[THE TASK] Note each line in the data below that holds "assert", and copy it.

Stored items:
┌──
Lemma costs_bind {A B} k k' (m : M W A) (f : A -> M W B) :
  costs k m -> (forall a, costs k' (f a)) -> costs (k + k') (bind m f).
Proof.
  intros Hm Hf s. specialize (Hm s). unfold bind. destruct (m s) as [[a|e| |] s1]; cbn in *; try lia.
  specialize (Hf a s1). lia.
Qed.

Lemma costs_after {A B} k (m : M W A) (f : A -> M W B) :
  obeys (keeping sameRetries) m -> (forall a, costs k (f a)) -> costs k (bind m f).
Proof. intros Hm Hf. apply (costs_bind 0 k); [by apply costs_free|done]. Qed.

Lemma costs_retry call delay err req : costs 1 (retry call delay err req).
Proof.
  apply costs_after; [walk|]. intros q s. unfold emit. match goal with |- context [send env ?x _] => set (ev := x) end.
  destruct (send env ev _) as [[e|] h]; cbn [snd]; upd; rewrite retries_event, bool_decide_eq_true_2 by done; lia.
Qed.

(** How often a turn may still retry: the attempts the policy has left, and once for
    a fold when there is a transform to fold with. *)
Definition retriesLeft (attempt : Z) (folded : bool) : nat :=
  (Z.to_nat (MaxAttempts (cf_Retry (cfg env)) - attempt) +
   (if folded || negb (bool_decide (is_Some (cf_Transform (cfg env)))) then 0 else 1))%nat.

Lemma attempts_costs fuel tools start call attempt folded revised req b :
  costs (retriesLeft attempt folded) (attempts fuel tools start call attempt folded revised req b).
Proof.
  revert call attempt folded revised req b.
  induction fuel as [|fuel IH]; intros call attempt folded revised req b; cbn [attempts].
  { apply costs_free. by intros s. }
  apply costs_after; [walk|]. intros [[resp committed] err]. apply costs_after; [walk|]. intros _.
  destruct err as [err|]; [|destruct resp; apply costs_free; walk]. destruct (asStop err); [apply costs_free; walk|].
  apply costs_after; [walk|]. intros [[? cause]|]; [apply costs_free; walk|].
  destruct (errIs err ErrGuard); [apply costs_free; walk|]. cbv zeta.
  match goal with |- costs _ (if ?f then _ else _) => destruct f eqn:Ef end.
  - apply andb_true_iff in Ef as [[[Hc Hf]%andb_true_iff Ht]%andb_true_iff _]. apply negb_true_iff in Hf as ->.
    assert (retriesLeft attempt false = 1 + retriesLeft attempt true)%nat as Hl.
    { unfold retriesLeft. rewrite Ht. cbn. lia. }
    apply costs_after; [walk|]. intros [next nb]. destruct (sameItems _ _).
    + destruct (_ || _) eqn:Eg; [apply costs_free; walk|].
      apply orb_false_iff in Eg as [[_ Ea%Z.leb_gt]%orb_false_iff _].
      assert (retriesLeft attempt false = 1 + (1 + retriesLeft (attempt + 1) true))%nat as -> by (unfold retriesLeft in *; cbn in *; lia).
      apply costs_after; [walk|]. intros [[b' req'] moved]. apply costs_bind; [apply costs_retry|]. intros _.
      apply costs_after; [walk|]. intros [w|]; [apply costs_free; unfold abortedStop; walk|].
      intros s. specialize (IH (call + 1) (attempt + 1) (false || true) (revised || moved) req' b' s). cbn in IH |- *. lia.
    + rewrite Hl. apply costs_bind; [apply costs_retry|]. intros _. apply IH.
  - destruct (_ || _) eqn:Eg; [apply costs_free; walk|].
    apply orb_false_iff in Eg as [[_ Ea%Z.leb_gt]%orb_false_iff _].
    assert (retriesLeft attempt folded = 1 + retriesLeft (attempt + 1) folded)%nat as -> by (unfold retriesLeft; lia).
    apply costs_after; [walk|]. intros [[b' req'] moved]. apply costs_bind; [apply costs_retry|]. intros _.
    apply costs_after; [walk|]. intros [w|]; [apply costs_free; unfold abortedStop; walk|].
    rewrite orb_false_r. apply IH.
Qed.

(** C32: a turn retries no more than its policy says. Whatever the model answers, it is
    called again at most once for each attempt the policy has after the first, and
    once more for a fold, which needs a transform: with neither, a failure is final. *)
Theorem modelTurn_retries tools s :
  (retries (log (modelTurn tools s).2) <=
   retries (log s) + Z.to_nat (MaxAttempts (cf_Retry (cfg env)) - 1) +
   if bool_decide (is_Some (cf_Transform (cfg env))) then 1 else 0)%nat.
Proof.
  assert (costs (retriesLeft 1 false) (modelTurn tools)) as Hc.
  { unfold modelTurn, request. apply costs_after; [walk|]. intros [req b]. apply costs_after; [walk|]. intros q.
    apply costs_after.
    - apply keeps_emit; [typeclasses eauto|by intros s0 h|]. intros s0. unfold sameRetries. upd. by apply retries_other.
    - intros _. apply costs_after; [walk|]. intros r. apply attempts_costs. }
  specialize (Hc s). unfold retriesLeft in Hc. cbn [orb] in Hc. destruct (bool_decide _); cbn [negb] in Hc; lia.
Qed.

End Retries.

(** Two turns, each a call of the tool, and a third the configuration refuses. *)
Lemma run_bounded_witness :
  let s := Toy.state [] in
  let run := run (H := Toy.externals) (H0 := Toy.tools) (H1 := Toy.accumulator) (env := Toy.environment 5%nat) 2
    [Plain (Toy.message "hi")] [] false s in
  turn (run_ s) = 0 /\ run.1 <> OutOfFuel /\ (turnStarts (log run.2) <= 2)%nat /\
  turnStarts (log run.2) = 2%nat.
Proof.
  cbv zeta. split; [done|].
  destruct (run_bounded (H := Toy.externals) (H0 := Toy.tools) (H1 := Toy.accumulator) (env := Toy.environment 5%nat)
    2 [Plain (Toy.message "hi")] [] false (Toy.state [])) as [H1 H2]; [vm_compute; done|done|vm_compute; lia|].
  split; [exact H1|]. split; [exact H2|]. vm_compute. reflexivity.
Defined.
└──
[SOLUTION TO THE PROBLEM]
    assert (retriesLeft attempt false = 1 + retriesLeft attempt true)%nat as Hl.
      assert (retriesLeft attempt false = 1 + (1 + retriesLeft (attempt + 1) true))%nat as -> by (unfold retriesLeft in *; cbn in *; lia).
    assert (retriesLeft attempt folded = 1 + retriesLeft (attempt + 1) folded)%nat as -> by (unfold retriesLeft; lia).
  assert (costs (retriesLeft 1 false) (modelTurn tools)) as Hc.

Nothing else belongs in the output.